|PARK, EUN - Washington State University|
|MILLER, PERRY - Montana State University|
|BURKE, IAN - Washington State University|
|TAUTGES, N - Washington State University|
|PUERST, E. PATRICK - Washington State University|
Submitted to: Cereal Chemistry
Publication Type: Peer Reviewed Journal
Publication Acceptance Date: 3/31/2015
Publication Date: 9/1/2015
Publication URL: http://handle.nal.usda.gov/10113/61829
Citation: Park, E.Y., Baik, B.-K., Miller, P.R., Burke, I.C., Wegner, E.A., Tautges, N.E., Morris, C.F., Puerst, E. 2015. Functional and nutritional characteristics of wheat grown in organic and conventional cropping systems. Cereal Chemistry. 92(5):504-512.
Interpretive Summary: Consumer interest in and demand for organic wheat have grown rapidly recent years. This has been driven by the perception of organic foods as being safe and healthy, as well as an increasing concern for the sustainability of conventional crop production stemming from the heavy use of chemical fertilizers and pesticides. While grain yield and the physical and chemical characteristics of wheat grain are known to be significantly affected by environmental conditions, changes in the nutritional properties and chemical composition of wheat grain when grown under organic cultivation conditions have been either poorly understood or reported with contrasting results. We obtained both soft white winter wheat and hard red spring wheat grain from long-term field plots in Pullman, WA and Bozeman, MT to determine the effects of organic cultivation systems on the physical characteristics, nutritional quality and functional properties of grain as compared to conventional cropping systems. Organic cultivation tended to produce wheat grain of higher test weight, kernel weight and kernel diameter than the conventional system; the organic system also produced grain lower in phenolics content and antioxidant activity. Mineral content of whole wheat grain showed no apparent differences between the organic and conventional cropping systems. Soft wheat grain obtained from the low fertility organic cropping system produced flour of relatively lower protein content and water absorption capacity, which baked cookies of greater diameter and cakes of greater volume, compared to grain obtained from high fertility organic and conventional cropping systems, thus demonstrating the advantage of the low fertility organic system for production of soft wheat with improved product quality potentials.

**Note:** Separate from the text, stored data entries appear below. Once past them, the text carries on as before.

(** [v'] is [v] up to its body. *)
Definition same_but_body (v v' : json) : Prop :=
  v' = v \/ exists a a', v = JObject a /\ v' = JObject a' /\ forall k, k <> "body"%string -> jget a' k = jget a k.

Lemma same_but_body_trans u v w : same_but_body u v -> same_but_body v w -> same_but_body u w.
Proof.
  intros [->|(a & b & -> & -> & H)]; [done|]. intros [->|(b' & c & [= <-] & -> & H')].
  - right. eauto.
  - right. exists a, c. split_and!; [done..|]. intros k Hk. by rewrite H', H.
Qed.

Lemma same_but_body_place v v' : same_but_body v v' -> same_place v v'.
Proof.
  intros Hs. unfold same_place.
  assert (Hobj : forall a a', (forall k, k <> "body"%string -> jget a' k = jget a k) ->
    match item_geometry (JObject a) with
    | Some (c, _, r) => exists a'0, JObject a' = JObject a'0 /\ item_geometry (JObject a') = Some (c, a'0, r) /\
        granularity_of a'0 = granularity_of a /\ annStringValue a'0 "id" = annStringValue a "id"
    | None => item_geometry (JObject a') = None
    end).
  { intros a a' H. unfold item_geometry, extractFragment, extractCanvasURI, granularity_of.
    rewrite (annStringValue_eq a' a "on"), (H "target"%string) by (by try apply H).
    destruct (parseXYWH _); [|done]. destruct (bool_decide _); [done|]. exists a'.
    rewrite (annStringValue_eq a' a "id"), (annStringValue_eq a' a "textGranularity") by by apply H. done. }
  destruct Hs as [->|(a & a' & -> & -> & H)].
  - destruct v as [| | | | |a]; try done. specialize (Hobj a a (fun _ _ => eq_refl)).
    unfold item_geometry in *. destruct (parseXYWH _); [|done]. by destruct (bool_decide _).
  - specialize (Hobj a a' H). unfold item_geometry in *. destruct (parseXYWH (extractFragment a)); [|done]. by destruct (bool_decide _).
Qed.

Lemma same_but_body_granular v v' g : same_but_body v v' -> granular v g = None -> granular v' g = None.
Proof.
  intros [->|(a & a' & -> & -> & H)]; [done|]. unfold granular, says.
  rewrite (annStringValue_eq a' a "textGranularity") by (by apply H). by destruct (EqualFold _ _).
Qed.

(** ** The words of a line *)

Lemma retell_words_same words tokens l i : i ∉ index <$> words -> retell_words words tokens l !! i = l !! i.
Proof.
  revert tokens l. induction words as [|w words IH]; intros [|t tokens] l Hi; cbn; try done.
  apply not_elem_of_cons in Hi as [Hne Hi]. rewrite IH by done. destruct (l !! index w) as [[]|]; try done.
  by rewrite list_lookup_insert_ne.
Qed.

Lemma retell_words_said words tokens l : NoDup (index <$> words) ->
  Forall (fun p => l !! index p = Some (JObject (SpatialWords.annotation p))) words ->
  forall k p t, words !! k = Some p -> tokens !! k = Some t ->
    retell_words words tokens l !! index p = Some (JObject (retell (SpatialWords.annotation p) t)).
Proof.
  revert tokens l. induction words as [|w words IH]; intros tokens l Hnd Hl k p t Hp Ht; [done|].
  destruct tokens as [|t0 tokens]; [done|]. apply NoDup_cons in Hnd as [Hw Hnd]. apply Forall_cons in Hl as [Hlw Hl].
  cbn. rewrite Hlw. destruct k as [|k]; cbn in Hp, Ht.
  - injection Hp as <-. injection Ht as <-. rewrite retell_words_same by done.
    rewrite list_lookup_insert_eq; [done|]. by eapply lookup_lt_Some.
  - eapply IH; [done| |done|done]. rewrite Forall_forall in Hl |- *. intros q Hq.
    rewrite list_lookup_insert_ne; [by apply Hl|]. intros Heq. apply Hw. rewrite Heq. by apply list_elem_of_fmap_2.
Qed.

Lemma retell_words_length words tokens l : length (retell_words words tokens l) = length l.
Proof.
  revert tokens l. induction words as [|w words IH]; intros [|t tokens] l; cbn; try done. rewrite IH.
  destruct (l !! index w) as [[]|]; rewrite ?length_insert; done.
Qed.

Lemma retell_words_place words tokens l i v : l !! i = Some v ->
  exists v', retell_words words tokens l !! i = Some v' /\ same_but_body v v'.
Proof.
  revert tokens l v. induction words as [|w words IH]; intros [|t tokens] l v Hv; cbn; try by (exists v; split; [|left]).
  assert (Hstep : exists v1, (match l !! index w with Some (JObject a) => <[index w := JObject (retell a t)]> l | _ => l end) !! i = Some v1
    /\ same_but_body v v1).
  { destruct (l !! index w) as [[| | | | |a]|] eqn:E; try by (exists v; split; [|left]).
    destruct (decide (index w = i)) as [Heq|Hne].
    - rewrite Heq in E. rewrite Hv in E. injection E as ->. rewrite Heq, list_lookup_insert_eq by by eapply lookup_lt_Some.
      eexists. split; [done|]. right. eexists _, _. split_and!; [done..|]. intros k. apply retell_other.
    - rewrite list_lookup_insert_ne by done. exists v. by split; [|left]. }
  destruct Hstep as (v1 & Hv1 & Hs). destruct (IH tokens _ _ Hv1) as (v' & Hv' & Hs'). exists v'. split; [done|].
  by eapply same_but_body_trans.
Qed.

(** ** The loop *)

Lemma granular_line v line : granular v "line" = Some line -> v = JObject line /\ granularity_of line = "line"%string.
Proof.
  unfold granular. destruct v as [| | | | |a]; try done. destruct (says a "textGranularity" "line") eqn:E; [|done].
  intros [= <-]. split; [done|]. unfold says, EqualFold in E. apply bool_decide_eq_true in E. unfold granularity_of.
  by rewrite fold_ToLower, E by by rewrite E.
Qed.

Section loop.
Context `{!MapRange} (items : list json) (authoritative : gset string).
Context (Hrange : canvas_order items None (range_canvases items)).
Context (Hlength : Z.of_nat (length items) <= maxInt64) (Hids : unique_ids items).

(** The words of a line on the page as it was. *)
Definition words_were (id : string) : list positionedAnnotationWord := listed (assigned_words items) id.

Lemma words_were_belong id p : p ∈ words_were id <-> belongs None items p id.
Proof. unfold words_were, assigned_words. rewrite assign_eq by done. by apply listed_belongs. Qed.

Lemma words_were_NoDup id : NoDup (index <$> words_were id).
Proof. unfold words_were, assigned_words. rewrite assign_eq by done. by apply listed_NoDup. Qed.

Lemma words_were_items id p : p ∈ words_were id -> exists a, SpatialWords.annotation p = a /\
  items !! index p = Some (JObject a) /\ granularity_of a = "word"%string /\ exists c w, item_word (index p) (JObject a) = Some (c, w).
Proof.
  rewrite words_were_belong. intros (v & c & w & line & Hv & Hw & <- & _).
  pose proof Hw as (a & r & Hg & Hgr & Hwp)%item_word_geometry. exists a. rewrite Hwp. cbn.
  assert (v = JObject a) as ->.
  { unfold item_geometry in Hg. destruct v as [| | | | |b]; try done. destruct (parseXYWH _); [|done].
    destruct (bool_decide _); [done|]. by injection Hg as _ -> _. }
  rewrite Hwp in Hv, Hw. cbn in Hv, Hw. split_and!; [done..|]. by eexists _, _.
Qed.

Lemma words_were_apart id id' p p' : p ∈ words_were id -> p' ∈ words_were id' -> index p = index p' -> id = id'.
Proof. rewrite !words_were_belong. intros Hb Hb' Heq. by destruct (belongs_unique _ _ _ _ _ _ Hb Hb' Heq). Qed.

(** The authoritative line at a position. *)
Definition line_at (i : nat) (line : obj) : Prop :=
  items !! i = Some (JObject line) /\ granular (JObject line) "line" = Some line /\ annStringValue line "id" ∈ authoritative.

Lemma line_at_unique i j a b : line_at i a -> line_at j b -> annStringValue a "id" = annStringValue b "id" -> i = j.
Proof. intros (Ha & _) (Hb & _) Hab. by eapply Hids. Qed.

#[local] Abbreviation line_words line := (words_were (annStringValue line "id")).
#[local] Abbreviation line_tokens line := (Fields (extractAnnotationText line)).

(** The position is not of a word of one of the first [n] authoritative lines. *)
Definition untouched (n i : nat) : Prop :=
  forall j line, (j < n)%nat -> line_at j line -> i ∉ index <$> line_words line.

(** The words of a line say its tokens or are removed. *)
Definition settled (l : list json) (removed : gset nat) (line : obj) : Prop :=
  if decide (length (line_tokens line) = length (line_words line)) then
    forall k p t, line_words line !! k = Some p -> line_tokens line !! k = Some t ->
      l !! index p = Some (JObject (retell (SpatialWords.annotation p) t)) /\ index p ∉ removed
  else forall p, p ∈ line_words line -> index p ∈ removed.

Record loop_ok (n : nat) (l : list json) (removed : gset nat) : Prop := {
  lo_length : length l = length items;
  lo_place : forall i v, items !! i = Some v -> exists v', l !! i = Some v' /\ same_but_body v v';
  lo_untouched : forall i, untouched n i -> l !! i = items !! i /\ i ∉ removed;
  lo_removed : forall i, i ∈ removed -> exists p id, p ∈ words_were id /\ index p = i;
  lo_settled : forall j line, (j < n)%nat -> line_at j line -> settled l removed line;
}.

Lemma loop_skip n l removed : loop_ok n l removed ->
  (forall line, line_at n line -> length (line_words line) = 0%nat) -> loop_ok (S n) l removed.
Proof.
  intros [H1 H2 H3 H4 H5] Hn. split; [done|done| |done|].
  - intros i Hi. apply H3. intros j line Hj. apply Hi. lia.
  - intros j line Hj Hl. destruct (decide (j = n)) as [->|]; [|apply (H5 j); [lia|done]].
    specialize (Hn _ Hl). apply length_zero_iff_nil in Hn. unfold settled. rewrite Hn.
    destruct (decide _); [by intros k p t|]. intros p Hp. by apply elem_of_nil in Hp.
Qed.

Lemma loop_apart n line p : line_at n line -> p ∈ line_words line -> untouched n (index p).
Proof.
  intros Hl Hp j line' Hj Hl' (p' & Heq & Hp')%list_elem_of_fmap.
  pose proof (words_were_apart _ _ _ _ Hp Hp' Heq) as Hid. pose proof (line_at_unique _ _ _ _ Hl Hl' Hid). lia.
Qed.

Lemma loop_line n l removed line : loop_ok n l removed -> line_at n line ->
  let st := if (length (line_tokens line) =? length (line_words line))%nat
            then (retell_words (line_words line) (line_tokens line) l, removed)
            else (l, list_to_set (index <$> line_words line) ∪ removed) in
  loop_ok (S n) st.1 st.2.
Proof.
  intros [H1 H2 H3 H4 H5] Hl st.
  assert (Hapart : forall p, p ∈ line_words line -> l !! index p = Some (JObject (SpatialWords.annotation p)) /\ index p ∉ removed).
  { intros p Hp. destruct (H3 (index p)) as [Hi Hr]; [by eapply loop_apart|]. split; [|done]. rewrite Hi.
    by destruct (words_were_items _ _ Hp) as (a & -> & -> & _). }
  assert (Hothers : forall j line' p, (j < n)%nat -> line_at j line' -> p ∈ line_words line' -> index p ∉ index <$> line_words line).
  { intros j line' p Hj Hl' Hp (p' & Heq & Hp')%list_elem_of_fmap.
    pose proof (words_were_apart _ _ _ _ Hp Hp' Heq) as Hid. pose proof (line_at_unique _ _ _ _ Hl' Hl Hid). lia. }
  unfold st. clear st. destruct (Nat.eqb_spec (length (line_tokens line)) (length (line_words line))) as [Heq|Hne]; cbn [fst snd].
  - split.
    + by rewrite retell_words_length.
    + intros i v Hv. destruct (H2 _ _ Hv) as (v1 & Hv1 & Hs1).
      destruct (retell_words_place (line_words line) (line_tokens line) _ _ _ Hv1) as (v' & Hv' & Hs). exists v'.
      split; [done|]. by eapply same_but_body_trans.
    + intros i Hi. rewrite retell_words_same by (apply (Hi n line); [lia|done]). apply H3. intros j line' Hj. apply Hi. lia.
    + done.
    + intros j line' Hj Hl'. destruct (decide (j = n)) as [->|Hjn].
      * assert (line' = line) as -> by (destruct Hl as [Hl _], Hl' as [Hl' _]; rewrite Hl in Hl'; by injection Hl').
        unfold settled. rewrite decide_True by done. intros k p t Hp Ht. split.
        -- eapply retell_words_said; [apply words_were_NoDup| |exact Hp|exact Ht].
           apply Forall_forall. intros q Hq. by apply Hapart.
        -- apply Hapart. by eapply list_elem_of_lookup_2.
      * specialize (H5 j line' ltac:(lia) Hl'). unfold settled in *. destruct (decide _); [|done].
        intros k p t Hp Ht. rewrite retell_words_same; [by eapply H5|].
        apply (Hothers j line'); [lia|done|]. by eapply list_elem_of_lookup_2.
  - split; [done|done| | |].
    + intros i Hi. destruct (H3 i) as [Hli Hr]; [intros j line' Hj; apply Hi; lia|]. split; [done|].
      rewrite elem_of_union, elem_of_list_to_set. intros [Hin|]; [|done]. exact (Hi n line ltac:(lia) Hl Hin).
    + intros i. rewrite elem_of_union, elem_of_list_to_set. intros [(p & -> & Hp)%list_elem_of_fmap|Hi]; [eauto|by apply H4].
    + intros j line' Hj Hl'. destruct (decide (j = n)) as [->|Hjn].
      * assert (line' = line) as -> by (destruct Hl as [Hl _], Hl' as [Hl' _]; rewrite Hl in Hl'; by injection Hl').
        unfold settled. rewrite decide_False by done. intros p Hp. apply elem_of_union. left.
        apply elem_of_list_to_set. by apply list_elem_of_fmap_2.
      * specialize (H5 j line' ltac:(lia) Hl'). unfold settled in *. destruct (decide _); [|set_solver].
        intros k p t Hp Ht. destruct (H5 k p t Hp Ht) as [Ho Hr]. split; [done|].
        rewrite elem_of_union, elem_of_list_to_set. intros [Hin|]; [|done]. revert Hin.
        apply (Hothers j line'); [lia|done|]. by eapply list_elem_of_lookup_2.
Qed.

Lemma loop_step n l removed : loop_ok n l removed -> (n < length items)%nat ->
  let st := reconcile_item (assigned_words items) authoritative n (l, removed) in loop_ok (S n) st.1 st.2.
Proof.
  intros Hok Hn. destruct (lookup_lt_is_Some_2 items n Hn) as [v Hv]. pose proof (lo_place _ _ _ Hok _ _ Hv) as (v' & Hv' & Hs).
  unfold reconcile_item. rewrite Hv'. destruct (granular v "line") as [line|] eqn:Eg.
  - pose proof (granular_line _ _ Eg) as [-> Hgr].
    assert (v' = JObject line) as ->.
    { destruct (lo_untouched _ _ _ Hok n) as [Hsame _]; [|rewrite Hsame, Hv in Hv'; by injection Hv'].
      intros j line' _ _ (p & -> & Hp)%list_elem_of_fmap. destruct (words_were_items _ _ Hp) as (a & _ & Ha & Hga & _).
      rewrite Hv in Ha. injection Ha as <-. congruence. }
    rewrite Eg. case_bool_decide as Hin; cbn [negb].
    + assert (Hl : line_at n line) by done. fold (listed (assigned_words items) (annStringValue line "id")).
      fold (line_words line). destruct (Nat.eqb_spec (length (line_words line)) 0) as [H0|H0].
      * apply loop_skip; [done|]. intros line' Hl'.
        assert (line' = line) as -> by (destruct Hl as [Hl _], Hl' as [Hl' _]; rewrite Hl in Hl'; by injection Hl'). done.
      * pose proof (loop_line n l removed line Hok Hl) as Hst. cbn zeta in Hst.
        by destruct (length (line_tokens line) =? length (line_words line))%nat.
    + apply loop_skip; [done|]. intros line' (Hl' & _ & Hin'). rewrite Hv in Hl'. by injection Hl' as <-.
  - rewrite (same_but_body_granular _ _ _ Hs Eg). apply loop_skip; [done|].
    intros line' (Hl' & Hg' & _). rewrite Hv in Hl'. injection Hl' as ->. by rewrite Eg in Hg'.
Qed.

Technical Abstract: The effects of organic vs. conventional farming practices on wheat functional and nutritional characteristics were compared. Soft white winter wheat and hard red spring wheat were obtained from long-term replicated field plots near Pullman, Washington and Bozeman, Montana. Test weight, kernel weight, and kernel diameter tended to be greater in both soft and hard organic wheat than in conventional wheat. Phenolic content and total antioxidant capacity tended to be lower in organic than in conventional wheat. The lower phenolics and antioxidants may be associated with the larger kernels in organic compared to conventional, because larger kernels have a lower proportion of the bran in which phenolic compounds are concentrated. Content of flour ash, P, and Mg content in whole wheat flour varied in parallel among cropping systems but levels were not consistently associated with either organic or conventional cropping systems. Whole wheat and refined flour protein content were similar in organic and conventional wheat when fertility levels were similar. Higher fertility led to higher protein content regardless of whether the cropping system was organic or conventional. Soft wheat flour from a very low fertility organic cropping system had lower sodium carbonate, lactic acid and sucrose solvent retention capacities, lower protein, and greater cookie diameter and cake volume than soft wheat flour from the higher fertility organic and conventional cropping systems. In the hard wheat studies, higher fertility in both organic and conventional cropping systems tended to increase protein and bread loaf volume. In conclusion, these results did not provide any compelling reason to conclude that either organic or conventional cropping systems were associated with substantially improved mineral and antioxidant nutritional properties, and end-use quality of wheat was strongly associated with fertility level more than with organic vs. conventional cropping systems.